» **Problem to solve**
If a line in the entries includes "congruence", show that line.

*** Opening of Extracted information ***

(** C7. In each of the three weekly blocks, for every input list, the
    pending wager is [Math.max(0, wagered - completedWager)] and is never
    negative.  Nothing is assumed about the records, their order, or the
    sign of the difference the clamp receives. *)
Theorem pendingWager_clamped (recommendations : list BetRecord) (b : Block) :
  In b [overall (weeklySummary recommendations);
        wTopPicks (weeklySummary recommendations);
        wOtherBets (weeklySummary recommendations)] ->
  pendingWager b = Math_max 0 (wagered b - bCompletedWager b) /\
  0 <= pendingWager b.
Proof.
  intros [<- | [<- | [<- | []]]]; simpl;
    (split; [reflexivity | apply Math_max_nonneg]).
Qed.

Lemma pendingWager_clamped_witness :
  let b := overall (weeklySummary scenarioA) in
  pendingWager b = Math_max 0 (wagered b - bCompletedWager b) /\
  0 <= pendingWager b.
Proof.
  apply (pendingWager_clamped scenarioA). left; reflexivity.
Defined.

(** The clamp is not idle in the model: a negative wager on a pending bet
    makes the difference negative, and the pending wager is still 0. *)
Example pendingWager_clamp_used :
  let b := overall (weeklySummary [mkBet (JNum (-10)) JNull JNull JNull]) in
  wagered b - bCompletedWager b == -10 /\ pendingWager b == 0.
Proof. vm_compute. split; reflexivity. Qed.

(** C9. The two weekly passes test completion differently.  The first pass
    takes a record as completed only when [wasCorrect === true] or
    [wasCorrect === false] and as pending otherwise; the second takes it as
    completed whenever [wasCorrect !== null].  So a record whose
    [wasCorrect] is [undefined] is counted as pending by the first pass,
    which leaves its completed wager and profit/loss alone, while the second
    pass adds its wager to the cohort's completed wager and its profit/loss
    to the cohort's total and increments neither wins, losses nor pending. *)
Theorem completion_tests_differ
    (wager pl outcome tp : jsval) (t : Totals) (c : Cohort) (s : Cohorts) :
  let rec := mkBet wager pl outcome tp in
  let undef := mkBet wager pl JUndefined tp in
  (pendingBets (totals_step t rec)
   = if is_true outcome || is_false outcome
     then pendingBets t else (pendingBets t + 1)%Z) /\
  (completedWager (totals_step t rec)
   = if is_true outcome || is_false outcome
     then completedWager t + or_zero wager else completedWager t) /\
  (cPending (cohort_add c rec)
   = if not_null outcome then cPending c else (cPending c + 1)%Z) /\
  (cCompletedWager (cohort_add c rec)
   = if not_null outcome
     then cCompletedWager c + or_zero wager else cCompletedWager c) /\
  totals_step t undef
  = mkTotals (totalWagered t + or_zero wager) (wins t) (losses t)
             (pendingBets t + 1) (totalProfitLoss t) (completedWager t) /\
  cohort_add c undef
  = mkCohort (cCount c + 1) (cWagered c + or_zero wager)
             (cWins c) (cLosses c) (cPending c)
             (cProfitLoss c + or_zero pl)
             (cCompletedWager c + or_zero wager) /\
  cohorts_step s undef
  = if truthy tp
    then mkCohorts (cohort_add (topPicks s) undef) (otherBets s)
    else mkCohorts (topPicks s) (cohort_add (otherBets s) undef).
Proof.
  intros rec undef. subst rec undef.
  unfold totals_step, cohort_add, cohorts_step; cbn [wasCorrect
    recommendedWager profitLoss isTopPick].
  destruct outcome as [ | | [|] | q]; cbn; repeat split; reflexivity.
Qed.

(** C6. Scenario A, as the code computes it: the overall block is
    count 3, wagered 250, wins 1, losses 1, pending 1, profit/loss -50,
    completed wager 200, pending wager 50 and ROI -20 (the profit/loss over
    the whole wagered amount, pending bets included), and the win rate over
    the decided bets is 0.5; the top-picks block is count 1, wagered 100,
    wins 1, losses 0, pending 0, profit/loss 50, ROI 50 and win rate 1. *)
Theorem scenarioA_weekly :
  let w := weeklySummary scenarioA in
  let o := overall w in
  let tp := wTopPicks w in
  (count o = 3%Z /\ wagered o == 250 /\ bWins o = 1%Z /\ bLosses o = 1%Z /\
   pending o = 1%Z /\ bProfitLoss o == -50 /\ bCompletedWager o == 200 /\
   pendingWager o == 50 /\ roi o == -20 /\ roiFormatted o = Some (-20)%Z /\
   calculateWinRate (inject_Z (bWins o))
                    (inject_Z (bWins o) + inject_Z (bLosses o)) == 1 # 2) /\
  (count tp = 1%Z /\ wagered tp == 100 /\ bWins tp = 1%Z /\
   bLosses tp = 0%Z /\ pending tp = 0%Z /\ bProfitLoss tp == 50 /\
   roi tp == 50 /\ roiFormatted tp = Some 50%Z /\
   calculateWinRate (inject_Z (bWins tp))
                    (inject_Z (bWins tp) + inject_Z (bLosses tp)) == 1).
Proof.
  vm_compute.
  repeat match goal with |- _ /\ _ => split end; reflexivity.
Qed.

(** Scenario A does not give the overall ROI of -25 (which is the
    profit/loss over the completed wager only). *)
Lemma scenarioA_roi_is_not_minus_25 :
  ~ (roi (overall (weeklySummary scenarioA)) == -25).
Proof. vm_compute. discriminate. Qed.

(** ** Colouring *)

Lemma weeklyPLClass_classifies (v : Q) :
  weeklyPLClass v = spec_classifySign v.
Proof.
  unfold weeklyPLClass, spec_classifySign.
  destruct (v ?= 0) eqn:C.
  - apply Qeq_alt in C.
    destruct (gt v 0) eqn:G; [apply gt_iff in G; lra|].
    destruct (lt v 0) eqn:L; [apply lt_iff in L; lra|]. reflexivity.
  - apply Qlt_alt in C.
    destruct (gt v 0) eqn:G; [apply gt_iff in G; lra|].
    destruct (lt v 0) eqn:L; [reflexivity|].
    apply lt_iff in C. congruence.
  - apply Qgt_alt in C.
    destruct (gt v 0) eqn:G; [reflexivity|].
    apply gt_iff in C. congruence.
Qed.

Lemma twoWayClass_zero_pivot (v : Q) :
  AllTime.twoWayClass v 0
  = if Qeq_bool v 0 then Positive else spec_classifySign v.
Proof.
  unfold AllTime.twoWayClass, spec_classifySign.
  destruct (Qeq_bool v 0) eqn:E.
  - apply Qeq_bool_iff in E.
    destruct (ge v 0) eqn:G; [reflexivity|].
    assert (H : ge v 0 = true) by (apply ge_iff; lra). congruence.
  - apply Qeq_bool_neq in E.
    destruct (v ?= 0) eqn:C.
    + apply Qeq_alt in C. contradiction.
    + apply Qlt_alt in C.
      destruct (ge v 0) eqn:G; [apply ge_iff in G; lra | reflexivity].
    + apply Qgt_alt in C.
      destruct (ge v 0) eqn:G; [reflexivity|].
      assert (H : ge v 0 = true) by (apply ge_iff; lra). congruence.
Qed.

(** C4. The weekly summary colours each of its three profit/loss figures
    as [classifySign] says: above 0 positive, below 0 negative, 0 without a
    class.  The all-time panel colours its three profit/loss figures in two
    ways only: a figure that is not 0 as [classifySign] says, and 0 as
    positive. *)
Theorem pl_colouring (recommendations : list BetRecord) (data : Data.t) :
  let w := weeklySummary recommendations in
  let p := AllTime.loadPerformanceMetricsInternal data in
  let two_way (v : Q) :=
    if Qeq_bool v 0 then Positive else spec_classifySign v in
  (plClass (overall w) = spec_classifySign (bProfitLoss (overall w)) /\
   plClass (wTopPicks w) = spec_classifySign (bProfitLoss (wTopPicks w)) /\
   plClass (wOtherBets w) = spec_classifySign (bProfitLoss (wOtherBets w))) /\
  (AllTime.totalPLClass p = two_way (AllTime.totalPL p) /\
   AllTime.topPicksPLClass p = two_way (AllTime.topPicksPL p) /\
   AllTime.otherBetsPLClass p = two_way (AllTime.otherBetsPL p)).
Proof.
  intros w p two_way. split.
  - subst w. cbn [weeklySummary overall wTopPicks wOtherBets].
    unfold overall_block, cohort_block. cbn [plClass bProfitLoss].
    repeat split; apply weeklyPLClass_classifies.
  - subst p two_way. unfold AllTime.loadPerformanceMetricsInternal.
    cbn [AllTime.totalPLClass AllTime.topPicksPLClass
         AllTime.otherBetsPLClass AllTime.totalPL AllTime.topPicksPL
         AllTime.otherBetsPL].
    repeat split; apply twoWayClass_zero_pivot.
Qed.

(** With an all-time profit/loss of 0 the panel adds the class [positive],
    where [classifySign] is neutral. *)
Lemma allTime_zero_is_not_neutral :
  let p := AllTime.loadPerformanceMetricsInternal snapshot_even in
  AllTime.totalPL p == 0 /\
  AllTime.totalPLClass p <> spec_classifySign (AllTime.totalPL p).
Proof. vm_compute. split; [reflexivity | discriminate]. Qed.

(** ** The all-time panel and the header *)

Lemma calculateROI_compat (p p' w w' : Q) :
  p == p' -> w == w' -> calculateROI p w == calculateROI p' w'.
Proof.
  intros Hp Hw. unfold calculateROI.
  rewrite (Qeqb_comp w w' Hw 0 0 (Qeq_refl 0)).
  destruct (Qeq_bool w' 0); [reflexivity|].
  now rewrite Hp, Hw.
Qed.
Lemma sorted_strings_strict (l : list string) :
  NoDup l -> StronglySorted (fun a b => String.ltb a b = true) (sorted_strings l) /\
             Permutation (sorted_strings l) l.
Proof.
  intros Hn. assert (P : Permutation (sorted_strings l) l) by apply sort_by_perm.
  split; [|exact P].
  assert (Hs : StronglySorted (fun a b => String.leb a b = true) (sorted_strings l))
    by (apply sort_by_strongly_sorted; [apply str_leb_total'|apply str_leb_trans]).
  assert (Hn' : NoDup (sorted_strings l)) by (eapply Permutation_NoDup; [symmetry|]; eauto).
  clear P Hn. induction (sorted_strings l) as [|a t IH]; [constructor|].
  apply StronglySorted_inv in Hs as [Hs F]. apply NoDup_cons_iff in Hn' as [Ha Hn'].
  constructor; [now apply IH|]. rewrite Forall_forall in F |- *. intros b Hb.
  apply str_leb_ltb; [now apply F|]. intros ->. contradiction.
Qed.

Lemma unique_report_written (packages : list (string * list string)) (p : string) :
  written (generate_unique_packages_report packages p) p =
  Some (("# Unique Packages (Alphabetically Sorted)" ++ nl) ++
        ("# Total unique packages: " ++ str_of_nat (List.length (sorted_strings (dkeys packages)))
         ++ nl ++ nl) ++
        String.concat "" (map (fun k => k ++ nl) (sorted_strings (dkeys packages)))).
Proof.
  eapply written_report.
  unfold generate_unique_packages_report.
  erewrite bind_ok; [|apply with_open_ok; intros t; rewrite !bind_emit;
                      rewrite (mapM_emit _ (fun k => EWrite p (k ++ nl))) by reflexivity;
                      rewrite <- !app_assoc; reflexivity].
  unfold emit. cbn [app map]. rewrite ?map_map, <- app_assoc. reflexivity.
Qed.

Lemma unique_versions_report_written (package_versions : list (string * nat)) (p : string) :
  written (generate_unique_packages_with_versions_report package_versions p) p =
  Some (("# Unique Packages with Versions (Alphabetically Sorted)" ++ nl) ++
        ("# Total unique package+version combinations: "
         ++ str_of_nat (List.length (sorted_strings (dkeys package_versions))) ++ nl ++ nl) ++
        String.concat "" (map (fun k => k ++ nl) (sorted_strings (dkeys package_versions)))).
Proof.
  eapply written_report.
  unfold generate_unique_packages_with_versions_report.
  erewrite bind_ok; [|apply with_open_ok; intros t; rewrite !bind_emit;
                      rewrite (mapM_emit _ (fun k => EWrite p (k ++ nl))) by reflexivity;
                      rewrite <- !app_assoc; reflexivity].
  unfold emit. cbn [app map]. rewrite ?map_map, <- app_assoc. reflexivity.
Qed.
Lemma dict_keys_set {V} k (v : V) d :
  dict_keys (dict_set k v d) =
  if decide (k ∈ dict_keys d) then dict_keys d else dict_keys d ++ [k].
Proof.
  case_decide; [by apply dict_keys_set_old|by apply dict_keys_set_new].
Qed.

Lemma dict_get_set_eq {V} k (v : V) d : dict_get k (dict_set k v d) = Some v.
Proof.
  induction d as [|[k' v'] d IH]; simpl.
  - by rewrite decide_True.
  - destruct (decide (k' = k)); simpl; [by rewrite decide_True|].
    by rewrite decide_False.
Qed.

Lemma dict_get_set_ne {V} k k' (v : V) d :
  k ≠ k' → dict_get k' (dict_set k v d) = dict_get k' d.
Proof.
  intros Hne. induction d as [|[k0 v0] d IH]; simpl.
  - by rewrite decide_False.
  - destruct (decide (k0 = k)) as [->|]; simpl.
    + by rewrite !decide_False.
    + by rewrite IH.
Qed.

Lemma dict_keys_set_NoDup {V} k (v : V) d :
  NoDup (dict_keys d) → NoDup (dict_keys (dict_set k v d)).
Proof.
  intros Hd. rewrite dict_keys_set. case_decide; [done|].
  apply NoDup_app. split_and!; [done| |apply NoDup_singleton].
  intros x Hx ->%list_elem_of_singleton. done.
Qed.

Lemma dict_get_elem_of {V} k (v : V) d :
  NoDup (dict_keys d) → dict_get k d = Some v ↔ (k, v) ∈ d.
Proof.
  unfold dict_keys. induction d as [|[k' v'] d IH]; csimpl.
  - intros _. split; [done|]. by intros ?%elem_of_nil.
  - intros [Hk' Hd]%NoDup_cons. rewrite elem_of_cons.
    destruct (decide (k' = k)) as [->|Hne].
    + split; [intros [= ->]; by left|].
      intros [[= ->]|Hin]; [done|]. destruct Hk'.
      apply list_elem_of_fmap. by exists (k, v).
    + rewrite IH by done. split; [by right|]. intros [[= ? ?]|?]; [congruence|done].
Qed.

(** *** Counters *)

Lemma counter_get_insert m c n c' :
  counter_get (<[c := n]> m) c' = if decide (c = c') then n else counter_get m c'.
Proof.
  unfold counter_get. rewrite lookup_insert. by case_decide.
Qed.

Lemma Counter_fold_get letters m c :
  counter_get (foldl (λ m c, <[c := counter_get m c + 1]> m) m letters) c =
  counter_get m c + occurrences c letters.
Proof.
  unfold occurrences. revert m.
  induction letters as [|x letters IH]; intros m; simpl; [lia|].
  rewrite IH, counter_get_insert, filter_cons.
  destruct (decide (x = c)) as [->|]; simpl; lia.
Qed.

Lemma Counter_get letters c : counter_get (Counter letters) c = occurrences c letters.
Proof. unfold Counter. by rewrite Counter_fold_get. Qed.

(** *** Score table *)

Lemma score_table_cons usage w words d :
  score_table usage (w :: words) d =
  score_table usage words (dict_set w (score_of usage w) d).
Proof. done. Qed.

Lemma score_table_NoDup usage words d :
  NoDup (dict_keys d) → NoDup (dict_keys (score_table usage words d)).
Proof.
  revert d. induction words as [|w words IH]; intros d Hd; [done|].
  rewrite score_table_cons. by apply IH, dict_keys_set_NoDup.
Qed.

Lemma score_table_keys usage words d k :
  k ∈ dict_keys (score_table usage words d) ↔ k ∈ dict_keys d ∨ k ∈ words.
Proof.
  revert d. induction words as [|w words IH]; intros d.
  - simpl. rewrite elem_of_nil. tauto.
  - rewrite score_table_cons, IH, dict_keys_set, elem_of_cons.
    case_decide as Hin.
    + split; [tauto|]. intros [?|[->|?]]; tauto.
    + rewrite elem_of_app, list_elem_of_singleton. tauto.
Qed.

Lemma score_table_keys_fresh usage words d :
  NoDup (dict_keys d ++ words) →
  dict_keys (score_table usage words d) = dict_keys d ++ words.
Proof.
  revert d. induction words as [|w words IH]; intros d Hd.
  - by rewrite app_nil_r.
  - rewrite score_table_cons.
    apply NoDup_app in Hd as (Hd & Hdisj & [Hw Hwords]%NoDup_cons).
    assert (w ∉ dict_keys d) as Hfresh.
    { intros Hin. apply (Hdisj w Hin). left. }
    rewrite IH; rewrite dict_keys_set_new by done.
    + by rewrite <-app_assoc.
    + rewrite <-app_assoc. simpl. apply NoDup_app. split_and!; [done| |by constructor].
      intros x Hx. by apply Hdisj.
Qed.

Lemma score_table_get_keep usage words d w v :
  dict_get w d = Some v → (w ∈ words → v = score_of usage w) →
  dict_get w (score_table usage words d) = Some v.
Proof.
  revert d. induction words as [|w' words IH]; intros d Hd Hv; [done|].
  rewrite score_table_cons. apply IH.
  - destruct (decide (w' = w)) as [->|Hne].
    + rewrite dict_get_set_eq. f_equal. symmetry. apply Hv. left.
    + by rewrite dict_get_set_ne.
  - intros Hin. apply Hv. by right.
Qed.

Lemma score_table_get usage words d w :
  w ∈ words → dict_get w (score_table usage words d) = Some (score_of usage w).
Proof.
  revert d. induction words as [|w' words IH]; intros d Hin.
  - by apply elem_of_nil in Hin.
  - rewrite score_table_cons. destruct (decide (w' = w)) as [->|Hne].
    + apply score_table_get_keep; [apply dict_get_set_eq|done].
    + apply IH. apply elem_of_cons in Hin as [?|?]; [congruence|done].
Qed.
(** Two runs of RC4 from the same state use the same key stream. *)
Lemma RC4_reuse (k : RC4.RC4_KEY) (p1 p2 : list byte) :
  xor_bytes (snd (RC4.RC4 k p1)) (snd (RC4.RC4 k p2)) = xor_bytes p1 p2.
Proof.
  revert k p2. induction p1 as [|a p1 IH]; intros k [|b p2]; try reflexivity.
  - cbn [RC4.RC4]. destruct (RC4.next k) as [k1 ks].
    destruct (RC4.RC4 k1 p1). reflexivity.
  - cbn [RC4.RC4]. destruct (RC4.next k) as [k1 ks]. specialize (IH k1 p2).
    destruct (RC4.RC4 k1 p1) as [k2 o1]. destruct (RC4.RC4 k1 p2) as [k3 o2].
    cbn [snd xor_bytes] in *. now rewrite IH, byte_xor_reuse.
Qed.

(** X4. With rc4 every datagram is encrypted under the same key stream:
    the xor of two ciphertexts made with the same key is the xor of the
    two padded plaintexts, over their common length, whatever the key
    is. *)
Theorem X4_rc4_key_stream_reuse (junk1 junk2 : nat -> byte) (key : list byte)
        (in1 out1 in2 out2 : list byte) (d1 d2 : nat) :
  engine_pre key rc4 in1 out1 d1 -> engine_pre key rc4 in2 out2 d2 ->
  exists i1 o1 n1 i2 o2 n2,
    datagram_encrypt junk1 key rc4 in1 out1 d1 = Ok (i1, o1, n1)
    /\ datagram_encrypt junk2 key rc4 in2 out2 d2 = Ok (i2, o2, n2)
    /\ xor_bytes (firstn n1 o1) (firstn n2 o2)
       = xor_bytes (pad_to_block 16 (firstn d1 in1))
                   (pad_to_block 16 (firstn d2 in2)).
Proof.
  intros H1 H2.
  do 6 eexists.
  split; [apply datagram_encrypt_ok; exact H1|].
  split; [apply datagram_encrypt_ok; exact H2|].
  pose proof (engine_output_length _ _ _ _ _ H1 true) as L1.
  pose proof (engine_output_length _ _ _ _ _ H2 true) as L2.
  rewrite !firstn_app, L1, L2, !Nat.sub_diag, !firstn_O, !app_nil_r.
  rewrite !firstn_all2 by lia.
  unfold engine_output. rewrite !do_cipher_stream. apply RC4_reuse.
Qed.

*** Close of Extracted information ***

» **Reply**
    apply lt_iff in C. congruence.
    apply gt_iff in C. congruence.
    assert (H : ge v 0 = true) by (apply ge_iff; lra). congruence.
      assert (H : ge v 0 = true) by (apply ge_iff; lra). congruence.
    + rewrite IH by done. split; [by right|]. intros [[= ? ?]|?]; [congruence|done].
    + apply IH. apply elem_of_cons in Hin as [?|?]; [congruence|done].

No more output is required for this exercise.